Schließen Sie den Browser und starten Sie ihn erneut. Wird immer noch die falsche Startseite angezeigt? Klicken Sie mit der rechten Maustaste auf das Icon bzw. den Startmenüeintrag, mit dem Sie üblicherweise den Browser starten, und dann auf „Eigenschaften“. Die Zeile „Ziel“ sollte mit dem Namen des Browsers enden, z. B. „iexplore.exe“ oder „firefox.exe“, meist gefolgt von einem Anführungszeichen. Wenn dahinter die Webadresse der lästigen Seite steht, löschen Sie diese heraus! Wiederholen Sie das bei allen Verknüpfungen mit allen Browsern!

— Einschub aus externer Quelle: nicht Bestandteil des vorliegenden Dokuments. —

(* ===== verification/SchedLoop.v ===== *)
(** * The selection loop of acquire.lua

    The invariant of a call through the proxy assignment, the selection loop,
    the sampling rounds and the sticky session, and the bound on the number of
    iterations. *)

From S2P Require Import Prelude GoStrings GoFloat PolicyBase GoTime LuaCommon PolicyRotation PolicyResolve Breaker.
From S2P Require Import SchedState SchedSelect SchedAcquire SchedLease SchedLedger SchedRefine SchedGrant.

Local Open Scope Z_scope.

(** ** The pool *)

(** The index and the verified candidate of an entry; its sampling key does not
    matter to what a call may grant. *)
Definition sig (e : PoolEntry) : Z * option Candidate := (pe_id e, pe_c e).
Definition sigs (P : Pool) : list (Z * option Candidate) := sig <$> pl_entries P.

Lemma sigs_set_key es j w : sig <$> set_key es j w = sig <$> es.
Proof.
  unfold set_key. apply list_eq. intros n. rewrite !list_lookup_fmap.
  destruct (decide (j = n)) as [<-|]; [rewrite list_lookup_alter_eq|by rewrite list_lookup_alter_ne].
  by destruct (es !! j).
Qed.

Lemma sigs_set_candidate es j c e : es !! j = Some e → sig <$> set_candidate es j c = <[j := (pe_id e, Some c)]> (sig <$> es).
Proof.
  intros He. unfold set_candidate. apply list_eq. intros n. rewrite list_lookup_fmap.
  destruct (decide (j = n)) as [<-|].
  - rewrite list_lookup_alter_eq, He, list_lookup_insert_eq; [done|]. rewrite length_fmap. by eapply lookup_lt_Some.
  - by rewrite list_lookup_alter_ne, list_lookup_insert_ne, list_lookup_fmap.
Qed.

Lemma insert_perm {A} (l : list A) j x e : l !! j = Some e → e :: <[j := x]> l ≡ₚ x :: l.
Proof.
  intros H. rewrite (insert_take_drop _ _ x) by (by eapply lookup_lt_Some).
  transitivity (x :: take j l ++ e :: drop (S j) l); [solve_Permutation|by rewrite take_drop_middle].
Qed.

Lemma elem_of_insert_inv {A} (l : list A) j x y : y ∈ <[j := x]> l → y = x ∨ y ∈ l.
Proof.
  intros H. apply list_elem_of_lookup in H as [n Hn]. apply list_lookup_insert_Some in Hn as [(_ & <- & _)|[_ Hn]]; [by left|].
  right. by eapply list_elem_of_lookup_2.
Qed.

Lemma pool_remove_perm es j e : es !! j = Some e → e :: pool_remove es j ≡ₚ es.
Proof.
  intros He. destruct es as [|x es _] using rev_ind; [done|]. unfold pool_remove.
  rewrite last_snoc, length_app. cbn [length]. replace (length es + 1 - 1)%nat with (length es) by lia.
  destruct (decide (j < length es)%nat) as [Hj|Hj].
  - rewrite insert_app_l by done. rewrite take_app_le by (by rewrite length_insert).
    rewrite take_ge by (by rewrite length_insert). rewrite lookup_app_l in He by done.
    rewrite (insert_perm es j x e He). by rewrite Permutation_cons_append.
  - apply lookup_lt_Some in He as Hlt. rewrite length_app in Hlt. cbn in Hlt. replace j with (length es) in He |- * by lia.
    rewrite lookup_app_r, Nat.sub_diag in He by lia. cbn in He. simplify_eq.
    rewrite insert_app_r_alt, Nat.sub_diag by lia. cbn. rewrite take_app_length. by rewrite Permutation_cons_append.
Qed.

Section picks.
Context {lua : LuaMath}.
Variable args : AcquireArgs.
Variable hsmap : Z → option Hs.

Lemma propose_ok tries ridx es hit ridx' es' :
  propose args hsmap tries ridx es = (hit, ridx', es') →
  sig <$> es' = sig <$> es ∧ ∀ j, hit = Some j → (j < length es)%nat.
Proof.
  revert ridx es. induction tries as [|tries IH]; intros ridx es H; cbn [propose] in H; [by simplify_eq|].
  set (j := Nat.min _ _) in H. destruct (es !! j) as [e|] eqn:He; [|by simplify_eq].
  set (es1 := set_key es j _) in H. assert (sig <$> es1 = sig <$> es) as E by apply sigs_set_key.
  destruct (f_ltb _ _).
  - simplify_eq. split; [done|]. intros ? [= <-]. by eapply lookup_lt_Some.
  - apply IH in H as [-> Hj]. split; [done|]. intros i Hi. apply Hj in Hi.
    apply (f_equal length) in E. rewrite !length_fmap in E. lia.
Qed.

Lemma pick_round_robin_lt cursor j after lowest ids n :
  (∀ a k, after = Some (a, k) → (a < n)%nat) → (∀ a k, lowest = Some (a, k) → (a < n)%nat) →
  (j + length ids ≤ n)%nat → (0 < n)%nat → (pick_round_robin cursor j after lowest ids < n)%nat.
Proof.
  revert j after lowest. induction ids as [|k ids IH]; intros j after lowest Ha Hl Hn H0; cbn [pick_round_robin length] in *.
  - destruct after as [[a ka]|]; [by eapply Ha|]. destruct lowest as [[l kl]|]; [by eapply Hl|done].
  - apply IH; try lia; intros a k'; repeat case_match; intros; simplify_eq; eauto; lia.
Qed.

Lemma pick_first_best_lt {A} (better : A → A → bool) j idx best keys n :
  (idx < n)%nat → (j + length keys ≤ n)%nat → (pick_first_best better j idx best keys < n)%nat.
Proof.
  revert j idx best. induction keys as [|k keys IH]; intros j idx best Hi Hn; cbn [pick_first_best length] in *; [done|].
  repeat case_match; apply IH; lia.
Qed.

(** An index of the pool is picked, and only sampling keys change. *)
Lemma pick_index_ok strategy cursor ridx P j ridx' P' :
  pick_index args hsmap strategy cursor ridx P = (j, ridx', P') → pl_entries P ≠ [] →
  sigs P' = sigs P ∧ (j < length (pl_entries P'))%nat.
Proof.
  intros H Hne. assert (0 < length (pl_entries P))%nat by (destruct (pl_entries P); [done|cbn; lia]).
  destruct strategy; cbn [pick_index] in H.
  1: unfold pick_weighted in H; destruct (if pl_exact P then _ else _) as [[hit r] es] eqn:Hp.
  1: assert (sig <$> es = sigs P ∧ ∀ j, hit = Some j → (j < length (pl_entries P))%nat) as [E Hhit]
    by (destruct (pl_exact P); [by simplify_eq|by eapply propose_ok]).
  1: pose proof (f_equal length E) as El; unfold sigs in El; rewrite !length_fmap in El.
  1: destruct hit as [i|]; simplify_eq; cbn; [split; [done|rewrite El; auto]|].
  1: { split; [unfold sigs; cbn; by rewrite <- list_fmap_compose|].
       rewrite length_fmap, <- (length_fmap (key_of args hsmap) es). apply (roulette_lt 0).
       destruct es; [cbn in El; lia|done]. }
  all: simplify_eq; split; [done|]; first [apply pick_first_best_lt|apply pick_round_robin_lt]; rewrite ?length_fmap; done.
Qed.
End picks.

(** ** Iterations *)

Section steps.
Context {lua : LuaMath}.
Variable args : AcquireArgs.
Variables (probe : bool) (stk : option (Z * string)).

(** The parts of a call that the cursor and the random numbers leave alone. *)
Definition same_work (k k' : Call) : Prop :=
  k_hot k' = k_hot k ∧ k_picked k' = k_picked k ∧ k_skip k' = k_skip k ∧ k_proxy_fail k' = k_proxy_fail k ∧
  k_out k' = k_out k.

(** An iteration remembers a verified candidate, drops a rejected one or takes
    one out of the pool. *)
Inductive step_case (k : Call) (sg : list (Z * option Candidate)) : list (Z * option Candidate) → Call → Prop :=
| step_keep j i c k' :
    sg !! j = Some (i, None) → evaluate args (k_hot k) i false = VOk c → same_work k k' →
    step_case k sg (<[j := (i, Some c)]> sg) k'
| step_drop i k' sg' :
    (i, None) :: sg' ≡ₚ sg → (∀ c, evaluate args (k_hot k) i false ≠ VOk c) →
    same_work (with_hot (reject args i (evaluate args (k_hot k) i false) (k_hot k)) k) k' →
    step_case k sg sg' k'
| step_take i o c k1 sg' :
    (i, o) :: sg' ≡ₚ sg → (o = Some c ∨ o = None ∧ evaluate args (k_hot k) i false = VOk c) → same_work k k1 →
    step_case k sg sg' (take_candidate args probe stk c k1).

Lemma load_cursor_same k : same_work k (load_cursor args k).
Proof. unfold load_cursor. by destruct (a_strategy args), (k_rr k). Qed.

Lemma remove_sigs es j e : es !! j = Some e → sig e :: (sig <$> pool_remove es j) ≡ₚ sig <$> es.
Proof. intros He. apply (pool_remove_perm es j e) in He. by rewrite <- He at 2. Qed.

Lemma remove_set_sigs es es' j i c :
  (sig <$> es) !! j = Some (i, None) → sig <$> es' = <[j := (i, Some c)]> (sig <$> es) →
  (i, None) :: (sig <$> pool_remove es' j) ≡ₚ sig <$> es.
Proof.
  intros Hs Hset. pose proof (insert_perm (sig <$> es) j (i, Some c) _ Hs) as Hp. rewrite <- Hset in Hp.
  assert ((sig <$> es') !! j = Some (i, Some c)) as He
    by (rewrite Hset; apply list_lookup_insert_eq; by eapply lookup_lt_Some).
  rewrite list_lookup_fmap in He. apply fmap_Some in He as (e' & He' & Hse).
  rewrite <- (remove_sigs _ j _ He'), <- Hse in Hp. apply (Permutation_cons_inv (a := (i, Some c))).
  rewrite <- Hp. apply Permutation_swap.
Qed.

Lemma select_step_case P k P' k' :
  select_step args probe stk P k = (P', k') → pl_entries P ≠ [] → step_case k (sigs P) (sigs P') k'.
Proof.
  intros H Hne. unfold select_step in H. pose proof (load_cursor_same k) as Hlc. set (k1 := load_cursor args k) in *.
  clearbody k1. destruct (pick_index _ _ _ _ _ _) as [[j ridx] P1] eqn:Hpick.
  destruct (pick_index_ok _ _ _ _ _ _ _ _ _ Hpick Hne) as [<- Hj].
  assert (same_work k (with_ridx ridx k1)) as Hsame by done. set (k2 := with_ridx ridx k1) in *. clearbody k2. clear Hlc Hpick.
  destruct (lookup_lt_is_Some_2 _ _ Hj) as [e He]. rewrite He in H.
  assert (sigs P1 !! j = Some (sig e)) as Hsig by (unfold sigs; by rewrite list_lookup_fmap, He).
  destruct (pe_c e) as [c|] eqn:Hc.
  { simplify_eq. apply (step_take _ _ (pe_id e) (Some c)); [|by left|done].
    rewrite <- Hc. by apply remove_sigs. }
  assert (k_hot k2 = k_hot k) as Hh by apply Hsame. unfold sig in Hsig. rewrite Hc in Hsig.
  unfold verify in H. rewrite Hh in H.
  destruct (evaluate args (k_hot k) (pe_id e) false) as [c| |t push_xl] eqn:Hev.
  2,3: simplify_eq; apply (step_drop _ _ (pe_id e)); [rewrite <- Hc; by apply remove_sigs|by rewrite Hev|];
    rewrite Hev; destruct Hsame as (? & ? & ? & ? & ?); by repeat split.
  set (es' := set_candidate (pl_entries P1) j c) in H.
  assert (sig <$> es' = <[j := (pe_id e, Some c)]> (sigs P1)) as Hset by (by apply sigs_set_candidate).
  clearbody es'. destruct (_ && _); [destruct (f_ltb _ _)|]; simplify_eq.
  - apply (step_take _ _ (pe_id e) None); [|by right|by destruct Hsame].
    apply (remove_set_sigs _ _ _ _ c Hsig). cbn [pl_entries]. by rewrite sigs_set_key.
  - unfold sigs at 2. cbn [pl_entries]. rewrite sigs_set_key, Hset. by eapply step_keep.
  - apply (step_take _ _ (pe_id e) None); [by eapply remove_set_sigs|by right|done].
Qed.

Datenverkehr mit dem Internet kontrollieren[Bearbeiten]

Wenn ein Programm mit dem Internet kommuniziert, ist es wahrscheinlich ein Update, doch es könnte auch ein Zeichen sein, dass der PC gehackt ist. Das Tool „TCPView“ von Microsoft (englisch) kann Ihnen in Echtzeit alle Programme zeigen, die eine Internetverbindung benutzen, einschließlich deren Gegenstelle.

In der ersten Spalte der Ergebnistabelle steht der Name und die Identifikationsnummer des Prozesses. Spalte zwei zeigt das Protokoll TCP oder UDP, was hier unbedeutend ist. Spalte drei zeigt Ihren Rechnernamen und den Port. Die vierte Spalte zeigt die Adresse der Gegenstelle. Wenn dort „localhost“ oder „127.0.0.1“ steht, ist das Ihr eigener PC. Die letzte Spalte zeigt den Status der Verbindung: „Established“ für verbunden oder „Listening“ für lauschend.

Es gibt leider keine einfache Regel, um bösartige von gutartigen Verbindungen eindeutig zu unterscheiden. Das wichtigste Kriterium bei der Analyse ist der verwendete Port. Die „Well Known Ports“ aus dem Bereich 0 bis 1023 sind in der Regel unkritisch. Die „Registered Ports“ aus dem Bereich 1024 bis 49 151 sind nicht fest vergeben und werden von FTP-Clients, Browsern, Mailprogrammen oder Messengern verwendet. Manche Programme benutzen einen zufälligen Port und schließen ihn, sobald die Kommunikation beendet ist.

Wenn TCPView einen Anwendungsnamen anzeigt, der Ihnen nichts sagt, und dabei ein Port größer als 1024 benutzt wird, sollten Sie Verdacht schöpfen. Klicken Sie mit der rechten Maustaste auf den Prozess und wählen „Process Properties“. Recherchieren Sie im Internet nach dem Namen der Anwendung.

Wenn Sie eine Liste mit Portnummern brauchen, fragen Sie eine Suchmaschine nach „well known ports“. Dort finden Sie in der Wikipedia die Liste der standardisierten Ports sowie die englische Originalliste der iana.org.

Die Ports aus dem Bereich 49 152 bis 65 535 werden selten genutzt – hier liegt die ideale Spielwiese für Trojaner. Sollte eine Anwendung einen Port aus diesem Bereich geöffnet haben, merken Sie sich Pfad und ID.

Alle E-Mails kommen als unzustellbar zurück[Bearbeiten]

Vermutlich wurde Ihr PC als Spamschleuder missbraucht. Gehen Sie auf www.dnsbl.info und sehen Sie nach, ob die IP-Adresse Ihres PC auf der schwarzen Liste steht. Wenn ja: Trennen Sie die Internetverbindung, falls das der Router nicht jede Nacht automatisch macht. Bei der nächsten Einwahl bekommt Ihr Router eine andere IP-Adresse.

Datei „HOSTS“ kontrollieren[Bearbeiten]

Bei der Datei „hosts“ im Ordner C:\Windows\System32\Drivers\etc handelt es sich um einen DNS-Vorgänger, der manchmal missbraucht wird. Diese Datei kann Zuordnungen von IP-Adressen zu Webseiten enthalten und dadurch Webseitenaufrufe auf Hackerseiten umleiten. Öffnen Sie die Datei mit dem Editor bzw. Notepad aus der Zubehörgruppe. Ignorieren Sie alle Kommentarzeilen, die mit „#“ beginnen. Wenn in der Datei etwas anderes als „::1 localhost“ oder „127.0.0.1 localhost“ steht, ist der PC gehackt.